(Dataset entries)

(* ===== verification/ScanTick.v ===== *)
(** * ScanTick: the timer callback [OnTimer] (lines 83-114)

    Each tick runs [scan_antenna] for every antenna of [ants_] in order.
    For one antenna the node restricts the read plan to it (skipping the
    antenna when that fails), allocates [max_tags_] zeroed buffers of
    [epc_buf_size_] chars, a pointer array [ptrs] aimed at them and a
    length array, calls [mercuryapi_read_epcs], and publishes
    ["ant=<ant> count=<count> <epc>..."] when the read returned
    [MERCURYAPI_OK] with [count > 0]; every other outcome is silent.

    The buffers are fresh for every antenna: [std::vector(n, v)] with an
    [int] size throws [std::length_error] when the size is negative (it
    converts to a [size_t] beyond [max_size()]).  The driver writes
    through [ptrs.data()]; since [ptrs[i] = storage[i].data()] for every
    [i < max_tags_] ([point_ptrs_lookup]) the model passes [storage]
    itself.  Reading [ptrs[i]] back is [epc_at] of [Message].

    The section [DriverOverrun] assumes only [MercuryApi], not the
    contract: it shows what a driver reporting more tags than [max_tags_]
    does to the node. *)

From S2P Require Import Prelude Driver SimDriver Config Startup Message.
Local Open Scope rfid_scope.

(** [std::vector<T> v(n, x)] with an [int] [n]. *)
Definition vector_new {S A} (n : Z) (x : A) : ST S (list A) :=
  if decide (n < 0)%Z
  then throw (length_error "cannot create std::vector larger than max_size()")
  else mret (replicate (Z.to_nat n) x).

(** Lines 95-97: [for (int i = 0; i < max_tags_; ++i) ptrs[i] = storage[i].data();]
    A pointer is the index of the buffer it designates; [None] is [nullptr]. *)
Definition point_ptrs (ptrs : list (option nat)) (n : nat) : list (option nat) :=
  foldl (fun ps i => <[i := Some i]> ps) ptrs (seq 0 n).

Section ScanTick.
Context `{MercuryApi W}.

(** The body of the loop of lines 85-113 for antenna [ant]. *)
Definition scan_antenna (n : RfidTmreaderNode) (h : reader_handle) (ant : Z)
    : ST (sys W) unit :=
  rc ← call (mercuryapi_set_read_plan_gen2 h [ant] (-1));
  if decide (rc <> MERCURYAPI_OK) then mret tt
  else
  buf ← vector_new (epc_buf_size_ n) NUL;
  storage ← vector_new (max_tags_ n) buf;
  ptrs0 ← vector_new (max_tags_ n) None;
  lens ← vector_new (max_tags_ n) (epc_buf_size_ n);
  let ptrs := point_ptrs ptrs0 (Z.to_nat (max_tags_ n)) in
  '(rc, storage', count) ←
    call (mercuryapi_read_epcs h storage lens (max_tags_ n) (timeout_ms_ n));
  if decide (rc = MERCURYAPI_OK /\ (0 < count)%Z) then
    msg ← st_lift (build_message storage' ptrs ant count);
    publish msg
  else mret tt.

(** Lines 83-114.  The timer only exists once the constructor has set
    [reader_]; a null reader would be passed to the driver. *)
Definition OnTimer (n : RfidTmreaderNode) : ST (sys W) unit :=
  match reader_ n with
  | Some h => for_each (ants_ n) (scan_antenna n h)
  | None => st_undefined "mercuryapi call on a null reader"
  end.

(** The sizes for which a tick cannot fail on its own: a non-negative
    tag capacity and room for at least the terminator in each buffer. *)
Definition tick_params_ok (n : RfidTmreaderNode) : Prop :=
  (0 <= max_tags_ n)%Z /\ (1 <= epc_buf_size_ n)%Z.

(** An EPC the node may publish for antenna [a]: the empty string of an
    untouched buffer, or an EPC in range of [a] truncated to the buffer. *)
Definition epc_from (w : W) (a : Z) (ebs : Z) (e : string) : Prop :=
  e = ""%string \/
  exists t, t ∈ tags_in_range w a /\ e = str_take (Z.to_nat ebs - 1) t.

(** A message a tick may publish: the format of the spec for an antenna
    of [l], with between 1 and [max_tags_] EPCs, each seen by that
    antenna. *)
Definition tick_message (n : RfidTmreaderNode) (w : W) (l : list Z) (m : string) : Prop :=
  exists a k epcs, a ∈ l /\ m = format_message a k epcs /\
    (0 < k <= max_tags_ n)%Z /\ length epcs = Z.to_nat k /\
    Forall (epc_from w a (epc_buf_size_ n)) epcs.

(** What one antenna's step does, as a relation between the system
    before and after (spec section 4.2). *)
Inductive antenna_spec (n : RfidTmreaderNode) (h : reader_handle) (a : Z) (s : sys W)
    : sys W -> Prop :=
  | antenna_plan_failed r w1 :
      mercuryapi_set_read_plan_gen2 h [a] (-1) (sys_world s) = (r, w1) ->
      r <> MERCURYAPI_OK ->
      antenna_spec n h a s (set_world w1 s)
  | antenna_silent w1 r bufs' cnt w2 :
      mercuryapi_set_read_plan_gen2 h [a] (-1) (sys_world s) = (MERCURYAPI_OK, w1) ->
      mercuryapi_read_epcs h (replicate (Z.to_nat (max_tags_ n))
          (replicate (Z.to_nat (epc_buf_size_ n)) NUL))
        (replicate (Z.to_nat (max_tags_ n)) (epc_buf_size_ n))
        (max_tags_ n) (timeout_ms_ n) w1 = (r, bufs', cnt, w2) ->
      ~ (r = MERCURYAPI_OK /\ (0 < cnt)%Z) ->
      antenna_spec n h a s (set_world w2 s)
  | antenna_published w1 bufs' cnt w2 epcs :
      mercuryapi_set_read_plan_gen2 h [a] (-1) (sys_world s) = (MERCURYAPI_OK, w1) ->
      mercuryapi_read_epcs h (replicate (Z.to_nat (max_tags_ n))
          (replicate (Z.to_nat (epc_buf_size_ n)) NUL))
        (replicate (Z.to_nat (max_tags_ n)) (epc_buf_size_ n))
        (max_tags_ n) (timeout_ms_ n) w1 = (MERCURYAPI_OK, bufs', cnt, w2) ->
      (0 < cnt <= max_tags_ n)%Z ->
      length epcs = Z.to_nat cnt ->
      Forall (epc_from (sys_world s) a (epc_buf_size_ n)) epcs ->
      antenna_spec n h a s (mk_sys w2 (sys_published s ++ [format_message a cnt epcs]) (sys_log s) (sys_ctx s)).
End ScanTick.

(** ** Lemmas *)

Lemma vector_new_ok {S A} (n : Z) (x : A) :
  (0 <= n)%Z -> vector_new (S:=S) n x = mret (replicate (Z.to_nat n) x).
Proof. intros Hn. unfold vector_new. by rewrite decide_False by lia. Qed.

Lemma vector_new_neg {S A} (n : Z) (x : A) :
  (n < 0)%Z ->
  vector_new (S:=S) n x = st_throw (length_error "cannot create std::vector larger than max_size()").
Proof. intros Hn. unfold vector_new. by rewrite decide_True. Qed.

Lemma point_ptrs_lookup ptrs k i :
  k <= length ptrs ->
  point_ptrs ptrs k !! i = if decide (i < k) then Some (Some i) else ptrs !! i.
Proof.
  revert i. induction k as [|k IH]; intros i Hk; [by rewrite decide_False by lia|].
  unfold point_ptrs in *. rewrite seq_S, foldl_app. simpl.
  assert (Hlen : length (foldl (fun ps j => <[j:=Some j]> ps) ptrs (seq 0 k)) = length ptrs).
  { clear IH Hk i. induction (seq 0 k) as [|j l IHl] using rev_ind; [done|].
    rewrite foldl_app. simpl. by rewrite length_insert. }
  destruct (decide (i = k)) as [->|Hik].
  - rewrite list_lookup_insert_eq by lia. by rewrite decide_True by lia.
  - rewrite list_lookup_insert_ne by done. rewrite IH by lia.
    repeat case_decide; try done; lia.
Qed.

Lemma point_ptrs_fresh m i :
  i < m -> point_ptrs (replicate m None) m !! i = Some (Some i).
Proof.
  intros Hi. rewrite point_ptrs_lookup by (rewrite length_replicate; lia).
  by rewrite decide_True.
Qed.

Lemma point_ptrs_past m i :
  m <= i -> point_ptrs (replicate m None) m !! i = None.
Proof.
  intros Hi. rewrite point_ptrs_lookup by (rewrite length_replicate; lia).
  rewrite decide_False by lia. apply lookup_replicate_None. lia.
Qed.

(** The message loop indexes [ptrs] up to [count - 1] without checking
    [count] against [ptrs.size()]: a count beyond the [m] pointers reads
    past the pointer array. *)
Lemma build_message_overrun storage m ant count :
  (Z.of_nat m < count)%Z ->
  exists why, build_message storage (point_ptrs (replicate m None) m) ant count = Undefined why.
Proof.
  intros Hc. apply append_epcs_undefined, mapM_None_2, Exists_exists.
  exists m. split; [apply elem_of_seq; lia|]. unfold epc_at. by rewrite point_ptrs_past.
Qed.

(** The pointer loop of lines 95-97 on the fresh [ptrs] vector gives the
    reference array [ptrs[i] = storage[i].data()] for every
    [i < max_tags_], and nothing else. *)
Lemma point_ptrs_reference m : point_ptrs (replicate m None) m = Some <$> seq 0 m.
Proof.
  apply list_eq. intros i. rewrite list_lookup_fmap.
  destruct (decide (i < m)).
  - rewrite point_ptrs_fresh, lookup_seq_lt by done. done.
  - rewrite point_ptrs_past, lookup_seq_ge by lia. done.
Qed.

Section ScanTickProofs.
Context `{MercuryApiLaws W}.

Lemma read_buffer_epc (w : W) a E b' :
  (1 <= E)%Z ->
  read_buffer_ok w [a] (replicate (Z.to_nat E) NUL) b' ->
  exists e, cstr_read b' = Some e /\ epc_from w a E e.
Proof.
  intros HE [->|(a' & t & Ha' & Ht & ->)].
  - exists ""%string. rewrite cstr_read_replicate. destruct (Z.to_nat E) eqn:?; [lia|].
    split; [done|by left].
  - apply list_elem_of_singleton in Ha' as ->.
    rewrite cstr_read_write_cstr; [|rewrite length_replicate; lia|by eapply tags_no_nul].
    eexists; split; [done|]. right. exists t. by rewrite length_replicate.
Qed.

Lemma storage_epcs (w : W) a E m storage' i :
  (1 <= E)%Z -> i < m ->
  Forall2 (read_buffer_ok w [a]) (replicate m (replicate (Z.to_nat E) NUL)) storage' ->
  exists e, epc_at storage' (point_ptrs (replicate m None) m) i = Some e /\ epc_from w a E e.
Proof.
  intros HE Hi Hall. unfold epc_at. rewrite point_ptrs_fresh by done. cbn.
  destruct (Forall2_lookup_l _ _ _ i (replicate (Z.to_nat E) NUL) Hall)
    as (b' & Hb' & Hok); [by apply lookup_replicate_2|].
  rewrite Hb'. cbn. by apply read_buffer_epc.
Qed.
Lemma st_lift_bind {A B} (x : A) (k : A -> ST (sys W) B) s :
  (st_lift (Ret x) ≫= k) s = k x s.
Proof. reflexivity. Qed.

Lemma scan_antenna_refines n h a (s : sys W) o s' :
  tick_params_ok n ->
  scan_antenna n h a s = (o, s') ->
  o = Ret tt /\ antenna_spec n h a s s'.
Proof.
  intros [Hm He]. unfold scan_antenna.
  step_call_as rc w1 E1.
  destruct (set_plan_spec _ _ _ _ _ _ E1) as (_ & _ & _ & Hf1 & Hp1).
  destruct (decide (rc = MERCURYAPI_OK)) as [->|Hrc]; cycle 1.
  { rewrite decide_True by done. intros [= <- <-]. split; [done|]. by econstructor. }
  rewrite decide_False by tauto.
  do 4 (rewrite ?vector_new_ok by lia; rewrite st_bind_ret; cbv beta).
  step_call_as p2 w2 E2. destruct p2 as [[r bufs'] cnt]. cbv beta iota.
  destruct (decide (r = MERCURYAPI_OK /\ (0 < cnt)%Z)) as [[-> Hcnt]|Hno]; cycle 1.
  { intros [= <- <-]. split; [done|].
    replace (set_world w2 (set_world w1 s)) with (set_world w2 s) by done.
    by eapply antenna_silent. }
  pose proof (read_count _ _ _ _ _ _ _ _ _ E2) as Hcnt'.
  destruct (read_buffers _ _ _ _ _ _ _ _ _ _ E2) as [Hlen Hall].
  specialize (Hall _ Hp1).
  destruct (mapM_seq_ok (epc_at bufs' (point_ptrs (replicate (Z.to_nat (max_tags_ n)) None)
      (Z.to_nat (max_tags_ n)))) (epc_from (sys_world s) a (epc_buf_size_ n)) 0 (Z.to_nat cnt))
    as (es & Hes & Hles & HPes).
  { intros i Hi. unfold epc_from. rewrite <- Hf1. eapply storage_epcs; [done|lia|done]. }
  unfold build_message. rewrite (append_epcs_ok _ _ _ _ _ Hes), st_lift_bind.
  cbn [publish set_world sys_world sys_published]. intros [= <- <-]. split; [done|].
  by eapply antenna_published; [done|done|lia|done|done].
Qed.

Lemma epc_from_stable (w w' : W) a ebs :
  tags_in_range w' = tags_in_range w -> epc_from w' a ebs = epc_from w a ebs.
Proof. intros Hf. unfold epc_from. by rewrite Hf. Qed.

(** What every antenna step keeps: the resources, the region and field
    of the world, a plan for the reader, and the messages already
    published, to which it adds at most one message of its antenna. *)
Lemma antenna_spec_frame n h a (s s' : sys W) :
  antenna_spec n h a s s' ->
  resources s' = resources s /\
  reader_region (sys_world s') = reader_region (sys_world s) /\
  tags_in_range (sys_world s') = tags_in_range (sys_world s) /\
  (is_Some (reader_plan (sys_world s) h) -> is_Some (reader_plan (sys_world s') h)) /\
  (sys_published s' = sys_published s \/
   exists k epcs, sys_published s' = sys_published s ++ [format_message a k epcs] /\
     (0 < k <= max_tags_ n)%Z /\ length epcs = Z.to_nat k /\
     Forall (epc_from (sys_world s) a (epc_buf_size_ n)) epcs).
Proof.
  unfold resources.
  intros [r w1 E1 Hr|w1 r bufs' cnt w2 E1 E2 Hno|w1 bufs' cnt w2 epcs E1 E2 Hk Hl Hes];
    destruct (set_plan_spec _ _ _ _ _ _ E1) as (Hl1 & Hc1 & Hg1 & Hf1 & Hp1); cbn.
  - rewrite decide_False in Hp1 by done. rewrite Hl1, Hc1, Hg1, Hf1, Hp1. naive_solver.
  - destruct (read_frame _ _ _ _ _ _ _ _ _ _ E2) as (Hl2 & Hc2 & Hg2 & Hp2 & Hf2).
    rewrite Hl2, Hc2, Hg2, Hf2, Hp2, Hl1, Hc1, Hg1, Hf1, Hp1. naive_solver.
  - destruct (read_frame _ _ _ _ _ _ _ _ _ _ E2) as (Hl2 & Hc2 & Hg2 & Hp2 & Hf2).
    rewrite Hl2, Hc2, Hg2, Hf2, Hp2, Hl1, Hc1, Hg1, Hf1, Hp1.
    split_and!; try done; try (intros; by eexists). right. by exists cnt, epcs.
Qed.

Lemma tick_message_mono n (w w' : W) l l' m :
  tags_in_range w' = tags_in_range w -> l ⊆ l' ->
  tick_message n w' l m -> tick_message n w l' m.
Proof.
  intros Hf Hl (a & k & epcs & Ha & Hm & Hk & Hlen & Hes).
  exists a, k, epcs. rewrite (epc_from_stable _ _ _ _ Hf) in Hes.
  split_and!; try done; try lia. by apply Hl.
Qed.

→ **WORK TO BE COMPLETED**
Repeat, exactly as they stand above, the lines from the line with "A pointer is" to the line with "(** Lines 83-114.", both lines included.

→ **RESULT BELOW**
    A pointer is the index of the buffer it designates; [None] is [nullptr]. *)
Definition point_ptrs (ptrs : list (option nat)) (n : nat) : list (option nat) :=
  foldl (fun ps i => <[i := Some i]> ps) ptrs (seq 0 n).

Section ScanTick.
Context `{MercuryApi W}.

(** The body of the loop of lines 85-113 for antenna [ant]. *)
Definition scan_antenna (n : RfidTmreaderNode) (h : reader_handle) (ant : Z)
    : ST (sys W) unit :=
  rc ← call (mercuryapi_set_read_plan_gen2 h [ant] (-1));
  if decide (rc <> MERCURYAPI_OK) then mret tt
  else
  buf ← vector_new (epc_buf_size_ n) NUL;
  storage ← vector_new (max_tags_ n) buf;
  ptrs0 ← vector_new (max_tags_ n) None;
  lens ← vector_new (max_tags_ n) (epc_buf_size_ n);
  let ptrs := point_ptrs ptrs0 (Z.to_nat (max_tags_ n)) in
  '(rc, storage', count) ←
    call (mercuryapi_read_epcs h storage lens (max_tags_ n) (timeout_ms_ n));
  if decide (rc = MERCURYAPI_OK /\ (0 < count)%Z) then
    msg ← st_lift (build_message storage' ptrs ant count);
    publish msg
  else mret tt.

(** Lines 83-114.  The timer only exists once the constructor has set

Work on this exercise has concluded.